Globalna izolacja Izraela jest spowodowana antysemityzmem, a nie złą polityką

Izraelska flaga. Źródło: Pixabay.
Krytycy i zdeklarowani wrogowie Izraela mają rację co do jednego: prawie sześć miesięcy po masakrach z 7 października jego izolacja rośnie. Z każdym dniem trwania wojny z Hamasem coraz więcej sojuszników państwa żydowskiego zamienia się w krytyków, a coraz więcej krytyków w bezpośrednich wrogów. A ci wrogowie coraz bardziej otwarcie mówią o swoim przekonaniu, że problemem jest nie tyle rzekomo brutalna taktyka Sił Obronnych Izraela w dążeniu do eliminacji terrorystów Hamasu, ile ich przekonanie, że jedyne państwo żydowskie na tej planecie jest nielegalne.

Poczucie zbliżającej się zagłady podkreślają doniesienia prasowe, takie jak niedawny artykuł z okładki tygodnika „Economist” zatytułowany Israel Alone. Artykuły tego typu pojawiają się praktycznie codziennie w „New York Times”, a najnowszym jest raport stwierdzający, że Niemcy stopniowo uwalniają się od winy po Holokauście i zaczynają dystansować się od swojej tradycyjnej dyplomatycznej postawy wsparcia dla Izraela.

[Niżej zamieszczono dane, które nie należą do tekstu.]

(** X18: in the previous revision the loop body works in the other
    order: for an entry with both flags whose file exists, the file is
    renamed first and the contents are then read, truncated and written
    at the target path. *)
Theorem X18_main_renames_first
    (replacementMap : JsMap) (key : string) (value : list substitutionEnum)
    (w : World) (data : string) :
  includes value filename = true ->
  includes value contents = true ->
  files w !! resolve cwd key = Some data ->
  exists target updated,
    MainJs.calculateTargetFileFullPath cwd key replacementMap = Normal target /\
    MainJs.replaceStringByMapParts data replacementMap = Normal updated /\
    MainJs.updateEntry cwd replacementMap key value w =
    (Normal tt,
     {| files := <[resolve cwd target := updated]>
                   (delete (resolve cwd key) (files w));
        trace := trace w ++ [ OpRename (resolve cwd key) (resolve cwd target);
                              OpReadFile (resolve cwd target);
                              OpTruncate (resolve cwd target);
                              OpWriteFile (resolve cwd target) updated ] |}).
Proof.
  intros Hf Hc Hdata.
  destruct (MainJs_rename_before_contents cwd replacementMap key value w data
              Hf Hc Hdata) as (target & Ht & Hrun).
  exists target, (substituted data replacementMap).
  split; [exact Ht |]. split; [| exact Hrun].
  rewrite replaceStringByMapParts_main. apply replaceStringByMapParts_total.
Qed.

End MoreFileProperties.


Lemma X15_updateEntry_frame_witness :
  let w := {| files := {[ "/w/src/custom-element.ts" := "<custom-element>" ;
                          "/w/README.md" := "custom-element" ]}; trace := [] |} in
  let rm := {| of_filename := [("custom-element", "foo-bar-element")];
               of_contents := [("custom-element", "foo-bar")] |} in
  files (snd (updateEntry "/w" rm "src/custom-element.ts" [filename; contents] w))
    !! "/w/README.md" = Some "custom-element".
Proof.
  cbn zeta.
  rewrite (X15_updateEntry_frame "/w" _ "src/custom-element.ts" [filename; contents] _
             "/w/src/foo-bar-element.ts" "/w/README.md").
  - vm_compute. reflexivity.
  - vm_compute. reflexivity.
  - vm_compute. discriminate.
  - vm_compute. discriminate.
Defined.


Lemma X18_main_renames_first_witness :
  let w := {| files := {[ "/w/src/custom-element.ts" := "<custom-element>" ]};
              trace := [] |} in
  exists target updated,
    MainJs.calculateTargetFileFullPath "/w" "src/custom-element.ts"
      [("custom-element", "foo-bar")] = Normal target /\
    MainJs.replaceStringByMapParts "<custom-element>" [("custom-element", "foo-bar")]
      = Normal updated /\
    MainJs.updateEntry "/w" [("custom-element", "foo-bar")] "src/custom-element.ts"
      [filename; contents] w =
    (Normal tt,
     {| files := <[resolve "/w" target := updated]>
                   (delete (resolve "/w" "src/custom-element.ts") (files w));
        trace := trace w ++
                 [ OpRename (resolve "/w" "src/custom-element.ts") (resolve "/w" target);
                   OpReadFile (resolve "/w" target);
                   OpTruncate (resolve "/w" target);
                   OpWriteFile (resolve "/w" target) updated ] |}).
Proof.
  cbn zeta.
  apply (X18_main_renames_first "/w" [("custom-element", "foo-bar")]
           "src/custom-element.ts" [filename; contents]
           {| files := {[ "/w/src/custom-element.ts" := "<custom-element>" ]};
              trace := [] |} "<custom-element>").
  - reflexivity.
  - reflexivity.
  - vm_compute. reflexivity.
Defined.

Podkreśla to pełen nienawiści charakter antyizraelskich protestów, które widzimy w takich miejscach jak Nowy Jork. Scena przed Radio City Music Hall na środkowym Manhattanie, kiedy tłum wzburzył się w tym tygodniu przeciwko wiecowi wyborczemu prezydenta Joe Bidena, wspieranemu przez byłych prezydentów Billa Clintona i Baracka Obamę, świadczy o normalizacji otwartej nienawiści antysemickiej. Nawet odejście Bidena od stanowiska poparcia dla wojny z Hamasem nie wystarczyło, aby przekonać tych, którzy domagali się zwycięstwa tej organizacji terrorystycznej, do ustąpienia lub zaprzestania wyrażania nienawiści do Żydów.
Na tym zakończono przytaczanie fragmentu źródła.